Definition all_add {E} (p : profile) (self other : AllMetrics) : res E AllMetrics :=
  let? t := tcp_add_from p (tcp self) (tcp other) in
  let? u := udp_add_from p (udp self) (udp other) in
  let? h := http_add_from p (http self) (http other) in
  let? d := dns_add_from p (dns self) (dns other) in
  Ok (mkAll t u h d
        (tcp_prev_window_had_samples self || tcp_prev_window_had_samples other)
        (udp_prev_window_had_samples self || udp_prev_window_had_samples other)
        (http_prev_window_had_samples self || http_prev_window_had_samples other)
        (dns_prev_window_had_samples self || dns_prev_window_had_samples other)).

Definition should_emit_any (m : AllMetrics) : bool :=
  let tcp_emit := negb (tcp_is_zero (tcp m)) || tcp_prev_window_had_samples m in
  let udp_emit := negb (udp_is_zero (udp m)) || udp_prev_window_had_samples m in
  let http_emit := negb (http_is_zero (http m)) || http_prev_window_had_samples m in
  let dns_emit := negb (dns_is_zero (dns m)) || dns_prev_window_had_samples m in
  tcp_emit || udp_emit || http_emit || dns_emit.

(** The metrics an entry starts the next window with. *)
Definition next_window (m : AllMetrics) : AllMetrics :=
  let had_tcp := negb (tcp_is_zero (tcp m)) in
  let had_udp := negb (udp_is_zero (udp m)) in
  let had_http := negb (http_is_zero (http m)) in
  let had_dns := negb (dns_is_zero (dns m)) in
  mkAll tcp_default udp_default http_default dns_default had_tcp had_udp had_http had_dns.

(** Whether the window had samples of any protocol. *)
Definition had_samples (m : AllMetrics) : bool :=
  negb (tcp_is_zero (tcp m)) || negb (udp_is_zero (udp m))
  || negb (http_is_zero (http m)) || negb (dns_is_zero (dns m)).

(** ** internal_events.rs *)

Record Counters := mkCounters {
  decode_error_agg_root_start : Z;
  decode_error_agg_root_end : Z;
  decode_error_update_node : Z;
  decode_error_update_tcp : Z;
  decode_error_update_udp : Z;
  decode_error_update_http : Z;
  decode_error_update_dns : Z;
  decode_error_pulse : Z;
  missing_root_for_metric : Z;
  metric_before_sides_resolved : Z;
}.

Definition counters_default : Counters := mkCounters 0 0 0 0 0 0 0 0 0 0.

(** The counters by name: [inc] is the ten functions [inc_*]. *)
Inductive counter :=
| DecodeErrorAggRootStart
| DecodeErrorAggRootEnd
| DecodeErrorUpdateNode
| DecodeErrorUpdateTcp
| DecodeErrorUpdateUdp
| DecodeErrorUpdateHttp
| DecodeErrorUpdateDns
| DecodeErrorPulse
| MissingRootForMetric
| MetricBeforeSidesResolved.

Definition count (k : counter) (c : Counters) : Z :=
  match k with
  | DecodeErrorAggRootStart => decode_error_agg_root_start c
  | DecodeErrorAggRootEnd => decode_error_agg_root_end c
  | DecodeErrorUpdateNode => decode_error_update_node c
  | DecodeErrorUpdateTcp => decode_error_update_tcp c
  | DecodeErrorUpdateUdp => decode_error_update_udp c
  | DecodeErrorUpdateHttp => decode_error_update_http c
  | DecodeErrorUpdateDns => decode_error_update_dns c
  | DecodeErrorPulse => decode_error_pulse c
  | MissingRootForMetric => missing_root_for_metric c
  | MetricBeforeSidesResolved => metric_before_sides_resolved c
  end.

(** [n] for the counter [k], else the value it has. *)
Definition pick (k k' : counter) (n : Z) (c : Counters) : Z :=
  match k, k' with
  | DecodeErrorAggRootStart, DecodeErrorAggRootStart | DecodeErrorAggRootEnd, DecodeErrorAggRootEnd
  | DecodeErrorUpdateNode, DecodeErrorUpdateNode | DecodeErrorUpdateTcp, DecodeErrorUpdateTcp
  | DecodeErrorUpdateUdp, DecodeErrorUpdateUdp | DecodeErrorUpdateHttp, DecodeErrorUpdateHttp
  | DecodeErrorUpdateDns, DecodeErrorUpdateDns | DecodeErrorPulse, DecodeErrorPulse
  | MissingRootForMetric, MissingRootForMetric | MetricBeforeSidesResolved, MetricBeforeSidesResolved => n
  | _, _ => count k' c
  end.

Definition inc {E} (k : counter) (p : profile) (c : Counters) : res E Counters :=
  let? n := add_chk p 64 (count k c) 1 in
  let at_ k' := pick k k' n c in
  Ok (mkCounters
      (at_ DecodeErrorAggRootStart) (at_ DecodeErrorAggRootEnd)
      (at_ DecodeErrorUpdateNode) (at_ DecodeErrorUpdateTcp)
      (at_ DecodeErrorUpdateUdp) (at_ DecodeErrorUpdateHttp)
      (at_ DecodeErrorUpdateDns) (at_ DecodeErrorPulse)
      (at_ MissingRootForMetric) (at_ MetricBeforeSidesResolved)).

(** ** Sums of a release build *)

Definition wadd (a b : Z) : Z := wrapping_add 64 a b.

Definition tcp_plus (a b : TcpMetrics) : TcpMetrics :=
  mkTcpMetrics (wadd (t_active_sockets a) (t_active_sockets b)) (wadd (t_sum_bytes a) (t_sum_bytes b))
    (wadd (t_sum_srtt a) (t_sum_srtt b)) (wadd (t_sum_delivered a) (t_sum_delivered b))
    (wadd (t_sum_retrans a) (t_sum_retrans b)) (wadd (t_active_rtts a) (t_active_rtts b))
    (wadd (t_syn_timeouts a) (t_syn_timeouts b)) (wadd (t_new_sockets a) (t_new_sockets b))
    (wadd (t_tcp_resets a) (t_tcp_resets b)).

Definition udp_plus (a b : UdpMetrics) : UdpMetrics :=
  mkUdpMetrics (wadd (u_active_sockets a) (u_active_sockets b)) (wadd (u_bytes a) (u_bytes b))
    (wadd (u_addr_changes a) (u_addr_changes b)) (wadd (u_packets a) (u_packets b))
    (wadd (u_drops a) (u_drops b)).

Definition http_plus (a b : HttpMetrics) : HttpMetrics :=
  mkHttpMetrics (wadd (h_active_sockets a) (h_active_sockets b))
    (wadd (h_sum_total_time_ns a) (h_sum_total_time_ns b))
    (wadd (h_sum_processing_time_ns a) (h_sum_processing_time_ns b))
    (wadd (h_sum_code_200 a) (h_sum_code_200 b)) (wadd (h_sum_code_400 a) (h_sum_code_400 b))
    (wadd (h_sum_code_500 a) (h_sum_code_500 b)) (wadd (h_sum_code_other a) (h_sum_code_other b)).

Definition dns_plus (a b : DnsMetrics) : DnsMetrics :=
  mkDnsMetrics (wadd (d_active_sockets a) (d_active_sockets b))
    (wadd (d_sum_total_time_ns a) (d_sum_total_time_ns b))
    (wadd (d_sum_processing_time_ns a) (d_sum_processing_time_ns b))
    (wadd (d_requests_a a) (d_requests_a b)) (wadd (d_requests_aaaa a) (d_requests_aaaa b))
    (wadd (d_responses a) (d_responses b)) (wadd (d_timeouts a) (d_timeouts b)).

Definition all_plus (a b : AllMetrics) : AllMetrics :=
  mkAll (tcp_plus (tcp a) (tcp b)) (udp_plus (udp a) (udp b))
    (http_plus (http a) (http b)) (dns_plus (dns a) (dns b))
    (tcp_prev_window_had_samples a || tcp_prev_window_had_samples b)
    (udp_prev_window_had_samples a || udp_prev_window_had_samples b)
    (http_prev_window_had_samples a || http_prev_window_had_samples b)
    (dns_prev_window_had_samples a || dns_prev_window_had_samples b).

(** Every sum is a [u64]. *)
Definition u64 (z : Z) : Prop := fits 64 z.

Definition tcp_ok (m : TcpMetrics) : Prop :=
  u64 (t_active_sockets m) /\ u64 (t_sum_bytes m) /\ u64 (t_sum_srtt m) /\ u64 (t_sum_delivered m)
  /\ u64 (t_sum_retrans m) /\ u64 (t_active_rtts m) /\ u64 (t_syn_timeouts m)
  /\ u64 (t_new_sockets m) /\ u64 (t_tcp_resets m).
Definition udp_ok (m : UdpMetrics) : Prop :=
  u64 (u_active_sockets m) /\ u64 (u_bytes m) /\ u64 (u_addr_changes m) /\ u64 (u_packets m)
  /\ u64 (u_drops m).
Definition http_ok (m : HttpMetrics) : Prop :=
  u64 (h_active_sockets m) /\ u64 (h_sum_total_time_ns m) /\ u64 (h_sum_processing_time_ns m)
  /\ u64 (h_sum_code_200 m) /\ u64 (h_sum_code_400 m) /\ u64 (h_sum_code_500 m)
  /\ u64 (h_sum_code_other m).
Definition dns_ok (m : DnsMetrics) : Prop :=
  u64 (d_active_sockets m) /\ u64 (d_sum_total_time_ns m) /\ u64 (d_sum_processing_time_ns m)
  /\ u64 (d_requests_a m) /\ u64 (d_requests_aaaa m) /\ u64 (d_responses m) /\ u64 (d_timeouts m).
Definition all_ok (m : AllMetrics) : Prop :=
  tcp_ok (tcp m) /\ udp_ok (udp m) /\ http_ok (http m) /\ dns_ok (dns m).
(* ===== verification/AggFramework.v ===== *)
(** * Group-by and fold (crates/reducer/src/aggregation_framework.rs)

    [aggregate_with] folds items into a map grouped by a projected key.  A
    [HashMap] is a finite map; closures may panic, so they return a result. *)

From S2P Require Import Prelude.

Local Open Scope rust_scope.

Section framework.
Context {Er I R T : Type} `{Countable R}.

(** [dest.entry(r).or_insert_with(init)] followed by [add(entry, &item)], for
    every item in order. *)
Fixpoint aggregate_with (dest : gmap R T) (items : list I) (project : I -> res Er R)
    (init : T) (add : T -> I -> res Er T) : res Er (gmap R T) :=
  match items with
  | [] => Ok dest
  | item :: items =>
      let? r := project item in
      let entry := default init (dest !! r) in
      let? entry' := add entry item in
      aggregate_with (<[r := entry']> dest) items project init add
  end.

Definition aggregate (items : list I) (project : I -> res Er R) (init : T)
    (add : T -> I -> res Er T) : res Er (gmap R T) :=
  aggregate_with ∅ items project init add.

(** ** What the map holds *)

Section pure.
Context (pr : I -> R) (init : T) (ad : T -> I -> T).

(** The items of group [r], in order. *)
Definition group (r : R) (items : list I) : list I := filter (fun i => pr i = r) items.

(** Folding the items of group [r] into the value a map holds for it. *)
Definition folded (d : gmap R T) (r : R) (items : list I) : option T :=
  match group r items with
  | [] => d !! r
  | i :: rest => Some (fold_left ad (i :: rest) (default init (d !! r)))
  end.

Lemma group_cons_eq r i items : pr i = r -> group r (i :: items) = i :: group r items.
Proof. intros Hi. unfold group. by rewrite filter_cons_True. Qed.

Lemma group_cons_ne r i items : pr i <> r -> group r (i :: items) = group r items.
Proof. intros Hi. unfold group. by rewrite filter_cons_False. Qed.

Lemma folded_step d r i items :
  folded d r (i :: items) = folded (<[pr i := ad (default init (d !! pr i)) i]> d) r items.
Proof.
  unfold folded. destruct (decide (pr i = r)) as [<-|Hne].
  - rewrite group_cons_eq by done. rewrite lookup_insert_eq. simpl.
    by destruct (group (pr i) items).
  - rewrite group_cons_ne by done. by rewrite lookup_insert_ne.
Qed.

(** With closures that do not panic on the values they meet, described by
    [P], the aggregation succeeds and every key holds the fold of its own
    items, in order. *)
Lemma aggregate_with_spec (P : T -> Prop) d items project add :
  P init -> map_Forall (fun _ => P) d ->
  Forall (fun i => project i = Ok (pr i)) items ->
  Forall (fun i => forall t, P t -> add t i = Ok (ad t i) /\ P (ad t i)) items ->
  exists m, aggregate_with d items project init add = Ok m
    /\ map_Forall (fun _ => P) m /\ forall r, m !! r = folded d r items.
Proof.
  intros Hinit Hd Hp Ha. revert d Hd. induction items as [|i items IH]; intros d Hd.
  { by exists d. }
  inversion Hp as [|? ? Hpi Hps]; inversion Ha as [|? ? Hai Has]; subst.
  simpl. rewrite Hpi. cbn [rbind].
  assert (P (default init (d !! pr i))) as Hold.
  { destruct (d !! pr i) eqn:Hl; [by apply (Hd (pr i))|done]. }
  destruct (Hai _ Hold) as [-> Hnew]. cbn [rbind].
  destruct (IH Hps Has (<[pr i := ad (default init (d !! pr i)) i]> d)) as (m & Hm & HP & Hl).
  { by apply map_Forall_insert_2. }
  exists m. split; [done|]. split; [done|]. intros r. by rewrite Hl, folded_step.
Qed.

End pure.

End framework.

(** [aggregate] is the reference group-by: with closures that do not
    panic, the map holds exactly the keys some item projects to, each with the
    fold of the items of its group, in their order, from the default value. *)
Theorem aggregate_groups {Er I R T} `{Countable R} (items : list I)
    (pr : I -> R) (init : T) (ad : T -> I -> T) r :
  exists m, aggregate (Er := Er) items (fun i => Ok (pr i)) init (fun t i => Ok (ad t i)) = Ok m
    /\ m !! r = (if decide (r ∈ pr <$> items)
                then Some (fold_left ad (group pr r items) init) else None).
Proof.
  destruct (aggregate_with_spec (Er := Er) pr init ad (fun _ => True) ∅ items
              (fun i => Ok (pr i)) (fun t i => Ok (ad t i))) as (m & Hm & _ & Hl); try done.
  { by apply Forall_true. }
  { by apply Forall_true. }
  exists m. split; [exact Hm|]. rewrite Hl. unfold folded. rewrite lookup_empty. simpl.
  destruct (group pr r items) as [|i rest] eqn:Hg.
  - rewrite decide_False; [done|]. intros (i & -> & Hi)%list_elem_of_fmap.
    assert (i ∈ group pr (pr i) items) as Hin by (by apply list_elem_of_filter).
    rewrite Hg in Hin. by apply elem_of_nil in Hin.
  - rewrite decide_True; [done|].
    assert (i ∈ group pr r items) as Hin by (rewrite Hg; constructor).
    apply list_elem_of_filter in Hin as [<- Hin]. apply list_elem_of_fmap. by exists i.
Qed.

EXERCISE DIRECTIONS:
Exactly the lines above from the one with "Ok (mkCounters" to the one with "mkHttpMetrics (wadd (h_active_sockets", both included, are to be quoted; leave the rest out.

THE COMPLETED TASK:
  Ok (mkCounters
      (at_ DecodeErrorAggRootStart) (at_ DecodeErrorAggRootEnd)
      (at_ DecodeErrorUpdateNode) (at_ DecodeErrorUpdateTcp)
      (at_ DecodeErrorUpdateUdp) (at_ DecodeErrorUpdateHttp)
      (at_ DecodeErrorUpdateDns) (at_ DecodeErrorPulse)
      (at_ MissingRootForMetric) (at_ MetricBeforeSidesResolved)).

(** ** Sums of a release build *)

Definition wadd (a b : Z) : Z := wrapping_add 64 a b.

Definition tcp_plus (a b : TcpMetrics) : TcpMetrics :=
  mkTcpMetrics (wadd (t_active_sockets a) (t_active_sockets b)) (wadd (t_sum_bytes a) (t_sum_bytes b))
    (wadd (t_sum_srtt a) (t_sum_srtt b)) (wadd (t_sum_delivered a) (t_sum_delivered b))
    (wadd (t_sum_retrans a) (t_sum_retrans b)) (wadd (t_active_rtts a) (t_active_rtts b))
    (wadd (t_syn_timeouts a) (t_syn_timeouts b)) (wadd (t_new_sockets a) (t_new_sockets b))
    (wadd (t_tcp_resets a) (t_tcp_resets b)).

Definition udp_plus (a b : UdpMetrics) : UdpMetrics :=
  mkUdpMetrics (wadd (u_active_sockets a) (u_active_sockets b)) (wadd (u_bytes a) (u_bytes b))
    (wadd (u_addr_changes a) (u_addr_changes b)) (wadd (u_packets a) (u_packets b))
    (wadd (u_drops a) (u_drops b)).

Definition http_plus (a b : HttpMetrics) : HttpMetrics :=
  mkHttpMetrics (wadd (h_active_sockets a) (h_active_sockets b))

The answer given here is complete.